Theme Overview
The circular economy represents both a threat and opportunity for commodity markets. Recycled copper already supplies approximately 30% of global demand, and recycled aluminum requires 95% less energy than primary production. As EV batteries reach end-of-life (starting in the late 2020s), battery recycling will create significant secondary supply of lithium, cobalt, and nickel. E-waste contains higher concentrations of gold per tonne than the richest gold mines. Urban mining of existing infrastructure (copper wiring, steel structures, aluminum products) represents a massive above-ground resource. However, growing total demand means recycling supplements rather than replaces primary mining for most metals. The companies building recycling infrastructure today are positioning for a future where circular supply becomes an increasingly important part of the commodity ecosystem.
Related Commodities
Key Companies
Theme exposure thesis
Circular Economy and Recycling is a cross-commodity research route. It becomes useful when it identifies constrained commodities, exposed industries, transmission companies, and the evidence that would keep or break the scenario.
Supply-demand mechanism
Track the theme through linked commodity hubs, company margins, capex, procurement risk, policy response, and demand indicators. Treat single-proxy moves as narrow until broader confirmation appears.

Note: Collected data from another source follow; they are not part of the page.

(** *** One key of the Detection set *)

Lemma parse_of_traverses (all_data : list value) :
  forall coordinates scores bs ss,
    traverse (fun x => getitem x 0) all_data = Ok coordinates ->
    traverse (fun x => getitem x 1) all_data = Ok scores ->
    traverse as_box coordinates = Ok bs ->
    traverse as_float scores = Ok ss ->
    traverse parse_item all_data = Ok (combine bs ss).
Proof.
  induction all_data as [|x l IH]; intros coordinates scores bs ss H0 H1 Hb Hs.
  - injection H0 as <-. injection H1 as <-.
    injection Hb as <-. injection Hs as <-. done.
  - apply traverse_Ok in H0. inversion H0 as [|? c ? cs Hc Hcs]; subst.
    apply traverse_Ok in H1. inversion H1 as [|? s ? sc Hsx Hsc]; subst.
    apply traverse_Ok in Hb. inversion Hb as [|? b ? bs' Hbx Hbs]; subst.
    apply traverse_Ok in Hs. inversion Hs as [|? q ? ss' Hqx Hss]; subst.
    apply traverse_Ok in Hcs, Hsc, Hbs, Hss.
    cbv beta in Hc, Hsx.
    assert (Hp : parse_item x = Ok (b, q)).
    { unfold parse_item. rewrite Hc, Hsx. simpl. rewrite Hbx, Hqx. done. }
    cbn [traverse combine]. rewrite Hp, (IH _ _ _ _ Hcs Hsc Hbs Hss). done.
Qed.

- Supply: mine, refinery, weather, logistics, policy, or geopolitical constraints.
- Demand: industrial activity, electrification, food demand, transport demand, or inventory rebuilding.
- Transmission: revenue, input costs, capex, customer demand, or procurement route.
- Proof: freshness labels, forecast ranges, related reports, and model limitations.
Theme memo checklist
A complete Circular Economy and Recycling memo states why the theme exists, what commodity constraint or demand pull supports it, which companies transmit it, what would confirm the route, and what would falsify it.
Research operating notes
For Circular Economy and Recycling, compare the narrative with observable commodity evidence, linked company sensitivity, and data freshness before treating the route as durable.